* SUPPLIED ENTRIES *
(* ===== verification/SlotWord.v ===== *)
(** * A slot over the eventcount's word (src/executor_slot.cpp with src/work_notifier.h)

    [ExecutorSlot] runs its threads over an abstract eventcount, and
    [EventCountMachine] interleaves the accesses of any callers to the word.  Here the
    workers, the threads inside [post] and the destructor are those callers: every call
    of the eventcount is run one access at a time, interleaved with everything else.
    Worker [k] waits with waiter [k] and notifies as thread [k]; the threads inside
    [post] and then the destructor follow the workers.  The composition implements the
    abstract slot, so what is proved of the slot holds of the code down to the word. *)
From stdpp Require Import functions.
From S2P Require Import Prelude.
From S2P Require Import Task.
From S2P Require Import EventCount.
From S2P Require Import EventCountMachine.
From S2P Require Import ExecutorSlot.

Module SlotWord.
Module S := ExecutorSlot.
Module E := EventCountMachine.
Import WorkNotifier.

Record t := mk { slot : S.t; ec : E.cfg }.

(** ** Who is thread [j] *)
Inductive role := Worker (w : S.Worker) | Poster (i : nat) (p : S.poster) | Destructor.

Definition role_of (s : S.t) (j : nat) : role :=
  match S.workers s !! j with
  | Some w => Worker w
  | None =>
      match S.posters s !! (j - S.num_workers s)%nat with
      | Some p => Poster (j - S.num_workers s) p
      | None => Destructor
      end
  end.

(** The argument of the call of [notify] thread [j] is at. *)
Definition call_of (s : S.t) (j : nat) : option bool :=
  match role_of s j with
  | Worker w => match S.pc w with S.AtNotify => Some false | _ => None end
  | Poster _ S.Idle => None
  | Poster _ S.NotifyOne => Some false
  | Poster _ (S.NotifyWaiter k returned) => notify_waiter_next (S.num_workers s) k returned
  | Destructor => match S.destructor s with S.Marked => Some true | _ => None end
  end.

Definition set_destructor (d : S.dtor) (s : S.t) : S.t :=
  S.mk (S.workers s) (S.shared s) (S.pre s) (S.stk s) (S.done s) (S.posters s) d (S.executed s).

(** [notify_waiter] uses the result of [notify(true)] only. *)
Definition result (all : bool) (r : option nat) : option nat := if all then r else None.

(** Thread [j] returns from [notify]. *)
Definition finish (s : S.t) (j : nat) (r : option nat) : S.t :=
  match role_of s j with
  | Worker w => S.set_worker j (S.set_pc w S.AtWhile) s
  | Poster i (S.NotifyWaiter k returned) => S.set_poster i (S.NotifyWaiter k (returned ++ [r])) s
  | Poster i _ => S.set_poster i S.Idle s
  | Destructor => set_destructor S.Joining s
  end.

(** ** Steps *)
(** The next access of a worker in [cancel_wait] or [commit_wait]: [call] enters it, and
    [after] is the slot when the waiter has come to a place. *)
Definition wait (c : t) (k : nat) (weak : bool) (call : E.label) (after : wpc → S.t) : option t :=
  u ← E.wthreads (ec c) !! k;
  let l := match E.wp u with WPrepared => call | _ => E.LWaiter k weak end in
  ec' ← E.step (ec c) l;
  u' ← E.wthreads ec' !! k;
  Some (mk (after (E.wp u')) ec').

Definition worker_step (c : t) (k : nat) (w : S.Worker) (fails weak : bool) : option t :=
  let goto p := S.set_worker k (S.set_pc w p) (slot c) in
  match S.pc w with
  | S.AtPrepare => ec' ← E.step (ec c) (E.LPrepare k); Some (mk (goto (S.ExploreOwn 0)) ec')
  | S.AtCancel => wait c k weak (E.LCancel k) (λ p, match p with WOut => goto S.AtNotify | _ => slot c end)
  | S.AtCommit =>
      wait c k weak (E.LCommit k)
        (λ p, match p with WOut => goto S.AtWhile | WPark => goto S.Asleep | _ => slot c end)
  | S.Asleep =>
      wait c k weak (E.LWaiter k weak) (λ p, match p with WOut => goto S.AtWhile | _ => slot c end)
  | S.AtNotify => None
  | _ => s' ← S.worker_step k w fails (slot c); Some (mk s' (ec c))
  end.

(** The next access of thread [j] in [notify]. *)
Definition notify (c : t) (j : nat) (weak : bool) : option t :=
  all ← call_of (slot c) j;
  n ← E.nthreads (ec c) !! j;
  match E.np n with
  | NOut _ => ec' ← E.step (ec c) (E.LNotify j all); Some (mk (slot c) ec')
  | _ =>
      ec' ← E.step (ec c) (E.LNotifier j weak);
      n' ← E.nthreads ec' !! j;
      Some (mk (match E.np n' with NOut r => finish (slot c) j (result all r) | _ => slot c end) ec')
  end.

Inductive label :=
| LWorker (k : nat) (fails weak : bool)   (* worker k, outside notify *)
| LSpurious (k : nat)                     (* a spurious wakeup of worker k *)
| LNotify (j : nat) (weak : bool)         (* thread j, inside notify *)
| LPost (j : nat) (x : task)              (* a thread enters post and pushes *)
| LReturn (j : nat)                       (* ... leaves notify_waiter *)
| LDestroy.                               (* the destructor, outside notify *)

Definition step (c : t) (l : label) : option t :=
  match l with
  | LWorker k fails weak => w ← S.workers (slot c) !! k; worker_step c k w fails weak
  | LSpurious k => ec' ← E.step (ec c) (E.LSpurious k); Some (mk (slot c) ec')
  | LNotify j weak => notify c j weak
  | LPost j x => s' ← S.step (slot c) (S.LPost j x); Some (mk s' (ec c))
  | LReturn j =>
      match S.posters (slot c) !! j with
      | Some (S.NotifyWaiter k returned) =>
          match notify_waiter_next (S.num_workers (slot c)) k returned with
          | None => Some (mk (S.set_poster j S.Idle (slot c)) (ec c))
          | Some _ => None
          end
      | _ => None
      end
  | LDestroy =>
      match S.destructor (slot c) with
      | S.Marked => None
      | _ => s' ← S.step (slot c) S.LDestroy; Some (mk s' (ec c))
      end
  end.

Definition make (cpus : list Z) (nposters : nat) : t :=
  mk (S.make cpus nposters) (E.init (List.length cpus) (List.length cpus + nposters + 1)).

Inductive reachable (cpus : list Z) (n : nat) : t → Prop :=
| reach_make : reachable cpus n (make cpus n)
| reach_step c l c' :
    reachable cpus n c → step c l = Some c' → E.lap_ok (ec c') → reachable cpus n c'.

Fixpoint run (c : t) (ls : list label) : option t :=
  match ls with
  | [] => Some c
  | l :: ls' =>
      match step c l with
      | Some c' => if E.lap_okb (ec c') then run c' ls' else None
      | None => None
      end
  end.

Lemma slot_word_run_reachable cpus n ls : ∀ c c',
  reachable cpus n c → run c ls = Some c' → reachable cpus n c'.
Proof.
  induction ls as [|l ls IH]; intros c c' Hr; cbn [run]; [by intros [= <-]|].
  destruct (step c l) as [c1|] eqn:Hst; [|done]. destruct (E.lap_okb (ec c1)) eqn:Hl; [|done].
  apply IH. eapply reach_step; [done..|]. by apply E.lap_okb_ok.
Qed.

(** ** The abstract slot of a state *)
(** What the call a thread is inside will return, once its exchange has settled it. *)
Definition settled (p : npc) : option (option nat) :=
  match p with NOut _ => None | _ => E.outcome p end.

Definition view (ns : list E.nthread) (j : nat) : option (option nat) :=
  n ← ns !! j; settled (E.np n).

(** A thread whose call is settled has left it already. *)
Definition abs_worker (o : option (option nat)) (w : S.Worker) : S.Worker :=
  match o, S.pc w with Some _, S.AtNotify => S.set_pc w S.AtWhile | _, _ => w end.

Definition abs_poster (size : nat) (o : option (option nat)) (p : S.poster) : S.poster :=
  match o, p with
  | Some r, S.NotifyWaiter k returned =>
      match notify_waiter_next size k returned with
      | Some all => S.NotifyWaiter k (returned ++ [result all r])
      | None => p
      end
  | Some _, _ => S.Idle
  | None, _ => p
  end.

Definition abs_dtor (o : option (option nat)) (d : S.dtor) : S.dtor :=
  match o, d with Some _, S.Marked => S.Joining | _, _ => d end.

Definition abs (s : S.t) (v : nat → option (option nat)) (a : E.spec) : S.t :=
  S.mk (imap (λ k, abs_worker (v k)) (S.workers s)) (S.shared s) (E.pre a) (E.stk a) (S.done s)
    (imap (λ i, abs_poster (S.num_workers s) (v (S.num_workers s + i)%nat)) (S.posters s))
    (abs_dtor (v (S.num_workers s + List.length (S.posters s))%nat) (S.destructor s)) (S.executed s).

Lemma imap_insert {A B} (f : nat → A → B) l k x : imap f (<[k := x]> l) = <[k := f k x]> (imap f l).
Proof.
  apply list_eq. intros i. rewrite list_lookup_imap. destruct (decide (k = i)) as [->|Hne].
  - destruct (decide (i < length l)%nat).
    + by rewrite !list_lookup_insert_eq by (rewrite ?length_imap; done).
    + rewrite !(proj2 (lookup_ge_None _ i)); [done|rewrite length_insert, ?length_imap; lia..].
  - by rewrite !list_lookup_insert_ne, list_lookup_imap by done.
Qed.

Lemma num_workers_insert s k w : S.num_workers (S.set_worker k w s) = S.num_workers s.
Proof. unfold S.num_workers. cbn. by rewrite length_insert. Qed.

(** [abs] and the updates of a slot. *)
Lemma abs_set_worker s k w v a : abs (S.set_worker k w s) v a = S.set_worker k (abs_worker (v k) w) (abs s v a).
Proof. unfold abs. rewrite num_workers_insert. unfold S.set_worker. cbn. by rewrite imap_insert. Qed.

Lemma abs_set_poster s i p v a : abs (S.set_poster i p s) v a =
  S.set_poster i (abs_poster (S.num_workers s) (v (S.num_workers s + i)%nat) p) (abs s v a).
Proof.
  unfold abs. change (S.num_workers (S.set_poster i p s)) with (S.num_workers s).
  unfold S.set_poster. cbn. by rewrite imap_insert, length_insert.
Qed.

Lemma abs_ext s v v' a : (∀ j, v j = v' j) → abs s v a = abs s v' a.
Proof.
  intros H. unfold abs. rewrite H. f_equal; apply imap_ext; intros; by rewrite H.
Qed.

Lemma abs_set_ec s v a a' : E.pre a' = E.pre a → E.stk a' = E.stk a → abs s v a' = abs s v a.
Proof. intros Hp Hs. unfold abs. by rewrite Hp, Hs. Qed.

Lemma view_insert ns j n' i : (j < length ns)%nat →
  view (<[j := n']> ns) i = <[j := settled (E.np n')]> (view ns) i.
Proof.
  intros Hj. unfold view. destruct (decide (j = i)) as [<-|Hne].
  - by rewrite list_lookup_insert_eq, fn_lookup_insert by done.
  - by rewrite list_lookup_insert_ne, fn_lookup_insert_ne by done.
Qed.

(** ** Threads and the abstract slot *)
Definition num_threads (s : S.t) : nat := S.num_workers s + List.length (S.posters s) + 1.

Inductive role_spec (s : S.t) (j : nat) : role → Prop :=
| role_worker w : S.workers s !! j = Some w → role_spec s j (Worker w)
| role_poster i p : j = (S.num_workers s + i)%nat → S.posters s !! i = Some p → role_spec s j (Poster i p)
| role_destructor : j = (S.num_workers s + List.length (S.posters s))%nat → role_spec s j Destructor.

Lemma role_ofP s j : (j < num_threads s)%nat → role_spec s j (role_of s j).
Proof.
  unfold num_threads, role_of. intros Hj. destruct (S.workers s !! j) as [w|] eqn:Hw; [by constructor|].
  apply lookup_ge_None in Hw. unfold S.num_workers in *.
  destruct (S.posters s !! _) as [p|] eqn:Hp.
  - apply role_poster; [|done]. unfold S.num_workers. lia.
  - apply role_destructor. unfold S.num_workers. apply lookup_ge_None in Hp. lia.
Qed.

Lemma role_of_worker s j w : S.workers s !! j = Some w → role_of s j = Worker w.
Proof. unfold role_of. by intros ->. Qed.

Lemma role_of_poster s i p : S.posters s !! i = Some p → role_of s (S.num_workers s + i) = Poster i p.
Proof.
  unfold role_of. intros Hp. rewrite (proj2 (lookup_ge_None (S.workers s) _)) by (unfold S.num_workers; lia).
  replace (S.num_workers s + i - S.num_workers s)%nat with i by lia. by rewrite Hp.
Qed.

* WHAT YOU WILL DO *
The first line of the records begins the span, and the line containing "Module SlotWord." ends it. Reproduce that span exactly, both ends included.

* ANSWER SECTION *
(* ===== verification/SlotWord.v ===== *)
(** * A slot over the eventcount's word (src/executor_slot.cpp with src/work_notifier.h)

    [ExecutorSlot] runs its threads over an abstract eventcount, and
    [EventCountMachine] interleaves the accesses of any callers to the word.  Here the
    workers, the threads inside [post] and the destructor are those callers: every call
    of the eventcount is run one access at a time, interleaved with everything else.
    Worker [k] waits with waiter [k] and notifies as thread [k]; the threads inside
    [post] and then the destructor follow the workers.  The composition implements the
    abstract slot, so what is proved of the slot holds of the code down to the word. *)
From stdpp Require Import functions.
From S2P Require Import Prelude.
From S2P Require Import Task.
From S2P Require Import EventCount.
From S2P Require Import EventCountMachine.
From S2P Require Import ExecutorSlot.

Module SlotWord.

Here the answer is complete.